AMD's latest Epycs are bristling with cores, stacked to the gills with cache

Zen giant's Instinct MI300 APUs, GPUs not quite ready for limelight

AMD has unveiled a pair of Epyc processors aimed at cloud and technical applications and detailed plans for its Instinct MI300 family of accelerators during its Datacenter and AI event in San Francisco.

Up first is a fresh of Epyc processor designed with cloud providers and hyperscalers in mind. Codenamed Bergamo, the chip packs up to 128 cores per socket and has been optimized for a variety of containerized workloads, so AMD claims.

AMD is no stranger to core-heavy chips. Since the launch of its first-gen Epycs back in 2017, the company has maintained a steady core-count lead over long-time rival Intel.

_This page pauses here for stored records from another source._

(** * Library_Management: the persistence layer of lib6.py

    A shallow embedding of class [Database] (src/lib6.py, lines 13-248),
    of the session logic of [LibraryApp], and the properties of their
    operations.

    Modelling conventions.
    - The four SQLite tables are lists of typed rows kept in rowid order.
      Every table is declared [INTEGER PRIMARY KEY AUTOINCREMENT], so a new
      row receives a rowid larger than any the table ever held and is
      appended; a scan without ORDER BY walks the list front to back.
    - A text is a [string] whose characters are the code points up to
      U+00FF, one [ascii] each; in UTF-8 a character below U+0080 takes one
      byte and any other two.  TEXT columns hold texts as they are given.
    - INTEGER columns are [Z].  A Python int that does not fit in 64 bits
      cannot be bound to a statement: [execute] raises OverflowError
      ([in_int64]).  A stored [available_count] above [INT64_MAX] stands
      for the REAL that SQLite stores once [available_count+1] has left the
      64-bit range; adding or subtracting 1 leaves such a value as it is.
      The ids held in a database file fit in 64 bits, and no table is taken
      to run out of rowids; a property that binds an id read from a row of
      an arbitrary [Store] says that the id fits.
    - [membership_expiry] is declared DATE, a column of NUMERIC affinity: a
      text that reads as a number is stored as that number ([sqlval]).
    - Python's [(ok, value)] result tuples are pairs [bool * pyval] carrying
      the literal messages of the source.  An operation that can let an
      exception escape returns an [outcome].
    - The connection is the only one; every operation below either commits
      what it wrote or wrote nothing, so a single [Store] value stands for
      both the connection's view and the committed file.
    - [datetime.date] values are proleptic Gregorian ordinals; the calendar
      formatting [isoformat] is a parameter of the development. *)

From Stdlib Require Import ZArith List String Ascii Bool Lia.
From Stdlib Require Import Permutation Sorted.
Import ListNotations.

Open Scope string_scope.
Open Scope list_scope.
Open Scope Z_scope.

(** ** Rows and store *)

Record User := mkUser {
  uid : Z;
  username : string;
  upassword : string;
  role : string
}.

Record Book := mkBook {
  bid : Z;
  title : string;
  author : string;
  genre : string;
  available_count : Z
}.

(** What a column of NUMERIC affinity holds in place of a text: the
    integer or the real (here [mantissa * 2 ^ exponent]) that the text reads
    as, or else the text itself. *)
Inductive sqlval :=
| SqlInteger (n : Z)
| SqlReal (mantissa exponent : Z)
| SqlText (s : string).

Record Member := mkMember {
  mid : Z;
  name : string;
  email : string;
  mpassword : string;
  membership_type : option string;
  membership_expiry : option sqlval
}.

Record Transaction := mkTransaction {
  tid : Z;
  user_id : Z;
  book_id : Z;
  issue_date : string;
  due_date : string;
  return_date : option string;
  returned : Z
}.

(** Each table comes with its [sqlite_sequence] entry: the largest rowid the
    table has ever held. *)
Record Store := mkStore {
  users : list User;
  users_seq : Z;
  books : list Book;
  books_seq : Z;
  members : list Member;
  members_seq : Z;
  transactions : list Transaction;
  transactions_seq : Z
}.

Definition set_users (s : Store) (us : list User) (q : Z) : Store :=
  mkStore us q (books s) (books_seq s) (members s) (members_seq s)
          (transactions s) (transactions_seq s).

Definition set_books (s : Store) (bs : list Book) (q : Z) : Store :=
  mkStore (users s) (users_seq s) bs q (members s) (members_seq s)
          (transactions s) (transactions_seq s).

Definition set_members (s : Store) (ms : list Member) (q : Z) : Store :=
  mkStore (users s) (users_seq s) (books s) (books_seq s) ms q
          (transactions s) (transactions_seq s).
(** One iteration of the [while] loop, up to the computation of
    [endIndex]; the two functions differ in one test only.  [lenient]
    selects the test of [splitTextIntoChunks]
    ([nextPeriodIndex - currentIndex > maxChunkSize * 1.5], written
    without fractions) against that of [chunkText]
    ([nextPeriodIndex - currentIndex > CHUNK_SIZE]).  Chunk sizes are
    integers, as the ones the callers pass. *)
Definition overLimit (lenient : bool) (maxChunkSize distance : Z) : bool :=
  if lenient then 3 * maxChunkSize <? 2 * distance
  else maxChunkSize <? distance.

Definition findEnd (lenient : bool) (t : jsstring) (maxChunkSize currentIndex : Z)
  : option Z :=
  let endIndex := currentIndex + maxChunkSize in
  if endIndex <? len t then
    let periodIndex := lastIndexOf t PERIOD endIndex in
    if currentIndex <? periodIndex then Some (periodIndex + 1)
    else
      let nextPeriodIndex := indexOf t PERIOD endIndex in
      if (nextPeriodIndex =? -1)
         || overLimit lenient maxChunkSize (nextPeriodIndex - currentIndex)
      then None
      else Some (nextPeriodIndex + 1)
  else Some endIndex.

(** [chunks.push(chunk)] guarded by [if (chunk)]. *)
Definition pushNonEmpty (chunks : list jsstring) (chunk : jsstring) : list jsstring :=
  match chunk with
  | [] => chunks
  | _ :: _ => chunks ++ [chunk]
  end.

However, AMD's 128 core Epyc isn't aimed at Intel at all – at least not yet - so it seems.

Instead, AMD has positioned Bergamo as a sort of bulwark against Ampere Computing's Arm-compatible datacenter chips, which have seen widespread adoption among cloud and hyperscalers since hitting the market in 2020. Today, every major cloud provider – with the exception of AWS, of course – has deployed Ampere's chips.

With Bergamo, AMD aims to claw back some of this lost ground. The chipmaker went so far as to boast that Bergamo is unmatched in either single or dual-socket configurations, at least in the SPECrate2017 Integer benchmark.

Peeking under the massive heat spreader reveals a chip that on the surface looks awfully like prior Epycs. In fact, you'd be forgiven for thinking this was the same as Rome or Milan, down to the central I/O die and eight surrounding core-complex dies (CCDs).

AMD's Bergamo Epyc processors feature 128 cores and 256 threads spread across eight core-complex dies

AMD's Bergamo Epyc processors feature 128 cores and 256 threads spread across eight core-complex dies

Despite the similarities, Bergamo is a very different beast with twice the cores per CCD as Genoa at 16, and an all-new core design called Zen 4c, where the "c" presumably stands for cloud.

“Zen 4c is actually optimized for the sweet spot of performance and power, and that actually is what gives us a much better density and energy efficiency,” AMD CEO Lisa Su said in her keynote speech. “The result is a design that has 35% smaller area and substantially better performance per watt.”

These cores also support simultaneous multithreading (SMT), something Ampere has shied away from, citing performance unpredictability and security implications as their rationale.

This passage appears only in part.